Des Palestiniens célèbrent le retrait des barrières à la porte de Damas,
Jérusalem-Est, 25.04.2021. (Source image : Activestills)
Par Alaa Tartir
28 avril 2021 – Jérusalem est une fois de plus le théâtre d’une action collective populaire ; une réaction spontanée à l’injustice et à l’oppression face à l’échec des structures de direction locales. Les gens sont fatigués des slogans vides et des tribunes faibles, et ont choisi de prendre les choses en main. Mais ce cycle de protestation n’est pas viable sans un environnement social favorable qui transcende la géographie et les frontières.
Comme dans les vagues de colère qui ont éclaté en octobre 2015 et en juillet 2017, l’action populaire actuelle à Jérusalem représente la politique de résistance dans sa forme la plus vibrante. Ces actions collectives représentent un défi pour les autorités et les élites, ainsi que pour leurs prétentions de représentation.
Pourtant, la transformation de cette colère en un mouvement social représentatif de l’ensemble du peuple palestinien nécessite des efforts qui s’appuient sur les réseaux existants. Elle nécessite la consolidation d’objectifs collectifs basés sur un programme de libération du colonialisme et de défi aux autorités et élites oppressives.
Les habitants de Jérusalem reconnaissent cette dynamique, et ils savent qu’en transformant la vague de colère en un mouvement plus large, ils se rapprocheront de l’émancipation et de l’autodétermination. À cette fin, comme l’a soutenu l’analyste politique Hani al-Masri lors de la vague de protestation de 2017, quatre conditions doivent être remplies : une large adoption populaire, la continuité, l’objectivité de la plateforme et le leadership.
Vacuité de leadership
L’action collective actuelle ne répond qu’à certaines de ces exigences. La fragmentation géographique limite la possibilité d’une adoption populaire, et sans quelque chose pour redynamiser le mouvement, la volonté et la persistance des gens s’épuiseront inévitablement. La plate-forme, ou programme d’action, est encore en cours d’élaboration, et le passage de demandes immédiates et essentielles à des demandes à plus long terme est un processus difficile, bien que nécessaire.
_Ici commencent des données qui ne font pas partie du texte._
(** [append_path_with_name]: the whole file, then the entry it becomes. *)
Definition append_path_with_name (destination host_path : list Component) (name : string) : F (result unit WErr) :=
  let f := internal_io "append state archive entry" in
  let!? _ := try_io (trigger (OpenFile host_path)) f in
  let!? content := try_io (trigger (ReadTake host_path u64_max)) f in
  try_io (trigger (WriteAll destination (tar_entry name content))) f.

Fixpoint append_files (source_virtual destination_virtual : string) (destination : list Component)
    (files : list string) (entries : Z) : F (result Z WErr) :=
  match files with
  | [] => ret_ok entries
  | virtual_path :: rest =>
      if String.eqb virtual_path destination_virtual
      then append_files source_virtual destination_virtual destination rest entries
      else
        let host_path := join_path (ws_root ws) (components virtual_path) in
        let!? _ := reject_sync_symlink host_path in
        let!? entry_name := lift (archive_entry_name source_virtual virtual_path) in
        if Str.is_empty entry_name then append_files source_virtual destination_virtual destination rest entries
        else
          let!? _ := append_path_with_name destination host_path entry_name in
          append_files source_virtual destination_virtual destination rest (entries + 1)
  end.

(** The builder writes the trailer, also when it is dropped after an error. *)
Definition create_tar_archive (source_virtual destination_virtual : string) (destination : list Component)
    (files : list string) : F (result Z WErr) :=
  let!? _ := try_io (trigger (WriteFile destination "")) (internal_io "create state archive") in
  let! appended := append_files source_virtual destination_virtual destination files 0 in
  match appended with
  | Ok entries =>
      let!? _ := try_io (trigger (WriteAll destination tar_trailer)) (internal_io "finish state archive") in
      ret_ok entries
  | Err e =>
      let! _ := trigger (WriteAll destination tar_trailer) in
      ret_err e
  end.

Definition archive_create (source destination : string) : F (result ArchiveCreateResult WErr) :=
  if negb (Str.ends_with ".tar" destination)
  then ret_err (Tool (InvalidParam "state archiveCreate only supports .tar destinations" "destination"))
  else
    let source_path := resolve ws source in
    let destination_path := resolve ws destination in
    let!? _ := reject_existing_symlink_ancestors (ws_root ws) source_path in
    let!? _ := reject_existing_symlink_ancestors (ws_root ws) destination_path in
    let!? _ := reject_existing_symlink_path source_path in
    let!? _ := reject_existing_symlink_path destination_path in
    let!? _ := check_entry_quota_for_path fuel ws destination_path in
    let!? _ := create_parent destination_path "create state archive directory" in
    let!? source_metadata := try_io (trigger (FollowMetadata source_path))
                               (not_found_or_internal "read state archive source metadata") in
    let!? files :=
      (if is_file source_metadata then ret_ok [source]
       else if is_dir source_metadata then
         let!? tree := walk_tree source (max_entries (ws_limits ws)) in
         if wt_truncated tree then ret_err (response_too_large "state archive source exceeded max entries")
         else ret_ok (we_path <$> List.filter (fun e => String.eqb (we_kind e) "file") (wt_entries tree))
       else ret_err (denied "state archive source kind is not supported")) in
    let!? entries := create_tar_archive source destination destination_path files in
    let! limits := enforce_total_limits fuel ws in
    let!? _ := (match limits with
                | Ok _ => ret_ok ()
                | Err e => cleanup_file_after_quota_error destination_path e "state archive"
                end) in
    ret_ok (mkArchiveCreateResult true destination entries).

Fixpoint collect_members (limit : Z) (paths : list (result string string)) (acc : list string) :
    result (list string * bool) WErr :=
  match paths with
  | [] => Ok (sort_strings acc, false)
  | Err e :: _ => Err (internal_io "read state archive entry" (OtherIo e))
  | Ok p :: rest =>
      let value := rel_to_unix_string (components p) in
      let? _ := validate_archive_member_path value in
      let acc := acc ++ [value] in
      if bool_decide (limit < Z.of_nat (length acc))%Z then Ok (take (Z.to_nat limit) (sort_strings acc), true)
      else collect_members limit rest acc
  end.

Definition archive_list (path : string) (limit : Z) : F (result ArchiveListResult WErr) :=
  let limit := normalize_limit limit in
  let archive_path := resolve ws path in
  let!? _ := guard archive_path in
  let!? _ := try_io (trigger (OpenFile archive_path)) (not_found_or_internal "open state archive") in
  let!? content := try_io (trigger (ReadTake archive_path u64_max)) (internal_io "read state archive entries") in
  let!? members := lift (collect_members limit (tar_paths content) []) in
  ret_ok (mkArchiveListResult path members.1 members.2).

(** ** Globs and search *)

(** The next Unicode character of a string, by its leading byte. *)
Fixpoint take_continuation (s : string) : string * string :=
  match s with
  | String a r => if is_continuation a then let '(x, y) := take_continuation r in (String a x, y) else (EmptyString, s)
  | EmptyString => (EmptyString, EmptyString)
  end.

(** The translation of a glob, from left to right: [skip] bytes belong to a
    token that is already translated. *)
Fixpoint glob_regex_go (skip : nat) (s : string) : string :=
  match s with
  | EmptyString => EmptyString
  | String a r =>
      match skip with
      | S k => glob_regex_go k r
      | 0 =>
          if Str.starts_with "**/" s then "(?:.*/)?" +:+ glob_regex_go 2 r
          else if Str.starts_with "**" s then ".*" +:+ glob_regex_go 1 r
          else if Ascii.eqb a "*" then "[^/]*" +:+ glob_regex_go 0 r
          else if Ascii.eqb a "?" then "[^/]" +:+ glob_regex_go 0 r
          else let c := String a (take_continuation r).1 in
               regex_escape c +:+ glob_regex_go (String.length c - 1) r
      end
  end.

Definition glob_pattern_regex (pattern : string) : result Regex WErr :=
  if Str.is_empty (Str.trim pattern)
  then Err (Tool (InvalidParam "state glob pattern must not be empty" "pattern"))
  else if Str.contains ".." pattern || Str.starts_with "/" pattern || Str.contains ":" pattern
  then Err (Tool (Sdk "path_traversal" "state glob pattern must stay inside the workspace"))
  else
    map_err (fun e => Tool (InvalidParam ("invalid state glob pattern: " +:+ e) "pattern"))
      (regex_new ("^" +:+ glob_regex_go 0 pattern +:+ "$")).

(** The files that match, up to the limit. *)
Fixpoint glob_collect (matcher : Regex) (limit : Z) (files : list string) (acc : list string) : list string * bool :=
  match files with
  | [] => (acc, false)
  | file :: rest =>
      if is_match matcher file then
        let acc := acc ++ [file] in
        if bool_decide (limit < Z.of_nat (length acc))%Z then (take (Z.to_nat limit) acc, true)
        else glob_collect matcher limit rest acc
      else glob_collect matcher limit rest acc
  end.

Definition glob (pattern : string) (limit : Z) : F (result GlobResult WErr) :=
  let limit := normalize_limit limit in
  let!? matcher := lift (glob_pattern_regex pattern) in
  let!? walked := walk_files (max_entries (ws_limits ws)) in
  let '(matches, hit) := glob_collect matcher limit (sort_strings (wf_files walked)) [] in
  ret_ok (mkGlobResult matches (if hit : bool then true else wf_truncated walked)).

Definition ensure_serialized_result_fits (matches : list SearchMatch) (max : Z) : result unit WErr :=
  match matches_json_len matches with
  | Err e => Err (serialize_error e)
  | Ok len => if bool_decide (max < len)%Z
              then Err (response_too_large "state search result exceeded max result bytes") else Ok ()
  end.

(** The matching lines of one file; [inr] is the early return on the limit. *)
Fixpoint search_lines (limit : Z) (path query : string) (index : Z) (ls : list string) (acc : list SearchMatch) :
    result (list SearchMatch + list SearchMatch) WErr :=
  match ls with
  | [] => Ok (inl acc)
  | line :: rest =>
      if Str.contains query line then
        let acc := acc ++ [mkSearchMatch path (index + 1) (cap_line_preview line)] in
        if bool_decide (limit < Z.of_nat (length acc))%Z then Ok (inr (take (Z.to_nat limit) acc))
        else
          let? _ := ensure_serialized_result_fits acc (max_result_bytes (ws_limits ws)) in
          search_lines limit path query (index + 1) rest acc
      else search_lines limit path query (index + 1) rest acc
  end.

Fixpoint search_paths (limit : Z) (query : string) (paths : list string) (acc : list SearchMatch) :
    F (result (list SearchMatch * bool) WErr) :=
  match paths with
  | [] => ret_ok (acc, false)
  | path :: rest =>
      let!? virtual_path := lift (lift_tool (parse path)) in
      let!? file := read_file ws virtual_path in
      let!? found := lift (search_lines limit path query 0 (lines (rf_content file)) acc) in
      match found with
      | inl acc => search_paths limit query rest acc
      | inr acc => ret_ok (acc, true)
      end
  end.

Definition search_files (pattern query : string) (limit : Z) : F (result SearchFilesResult WErr) :=
  if Str.is_empty query then ret_err (Tool (InvalidParam "state search query must not be empty" "query"))
  else
    let limit := normalize_limit limit in
    let!? globbed := glob pattern (max_entries (ws_limits ws)) in
    let!? found := search_paths limit query (gr_matches globbed) [] in
    ret_ok (mkSearchFilesResult found.1 (if found.2 : bool then true else gr_truncated globbed)).

(** ** Batch edits *)

Fixpoint restore_each (originals : list (string * string)) (original_error : WErr) : F WErr :=
  match originals with
  | [] => Ret original_error
  | (path, content) :: rest =>
      let! r := write_file fuel ws path content in
      match r with
      | Ok _ => restore_each rest original_error
      | Err rollback_error =>
          Ret (Tool (Sdk "rollback_failed" ("state batch mutation failed with `" +:+ err_kind original_error
                 +:+ "` and rollback of `" +:+ path +:+ "` failed with `" +:+ err_kind rollback_error +:+ "`")))
      end
  end.
Definition restore_originals_after_failure (originals : list (string * string)) (original_error : WErr) : F WErr :=
  restore_each (rev originals) original_error.

Fixpoint changed_paths (search : string) (paths : list string) (acc : list string) : F (result (list string) WErr) :=
  match paths with
  | [] => ret_ok acc
  | path :: rest =>
      let!? virtual_path := lift (lift_tool (parse path)) in
      let!? file := read_file ws virtual_path in
      changed_paths search rest (if Str.contains search (rf_content file) then acc ++ [virtual_path] else acc)
  end.

Definition edit_conflict (message : string) : WErr := Tool (Sdk "edit_conflict" message).

Fixpoint replace_each (search replace : string) (paths : list string) (originals : list (string * string)) :
    F (result unit WErr) :=
  match paths with
  | [] => ret_ok ()
  | path :: rest =>
      let!? file := read_file ws path in
      if negb (Str.contains search (rf_content file)) then
        let! e := restore_originals_after_failure originals
                    (edit_conflict ("state replace input no longer matches `" +:+ path +:+ "`")) in
        ret_err e
      else
        let original := rf_content file in
        let! r := write_file fuel ws path (str_replace search replace original) in
        match r with
        | Err err => let! e := restore_originals_after_failure originals err in ret_err e
        | Ok _ => replace_each search replace rest (originals ++ [(path, original)])
        end
  end.

Definition replace_in_files (pattern search replace : string) (dry_run : bool) : F (result ReplaceInFilesResult WErr) :=
  if Str.is_empty search then ret_err (Tool (InvalidParam "state replace search must not be empty" "search"))
  else
    let!? globbed := glob pattern (max_entries (ws_limits ws)) in
    if gr_truncated globbed then ret_err (response_too_large "state replace input exceeded max entries")
    else
      let!? changed := changed_paths search (gr_matches globbed) [] in
      if dry_run then ret_ok (mkReplaceInFilesResult changed dry_run)
      else
        let!? _ := replace_each search replace changed [] in
        ret_ok (mkReplaceInFilesResult changed dry_run).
Le vide de leadership constitue toutefois le plus grand défi. Il est de la plus haute importance de combler ce vide par un leadership légitime, représentatif et efficace qui définisse la direction du régime politique à la suite des événements actuels à Jérusalem.
L’action collective peut être brève ou durable, institutionnalisée ou perturbatrice. Elle se transforme en action litigieuse lorsqu’elle est utilisée par des personnes incapables d’accéder aux institutions représentatives pour récupérer leur capacité d’action politique, et lorsqu’elles défient les autorités répressives et les leaders politiques traditionnels ainsi que leurs visions et intérêts étroits.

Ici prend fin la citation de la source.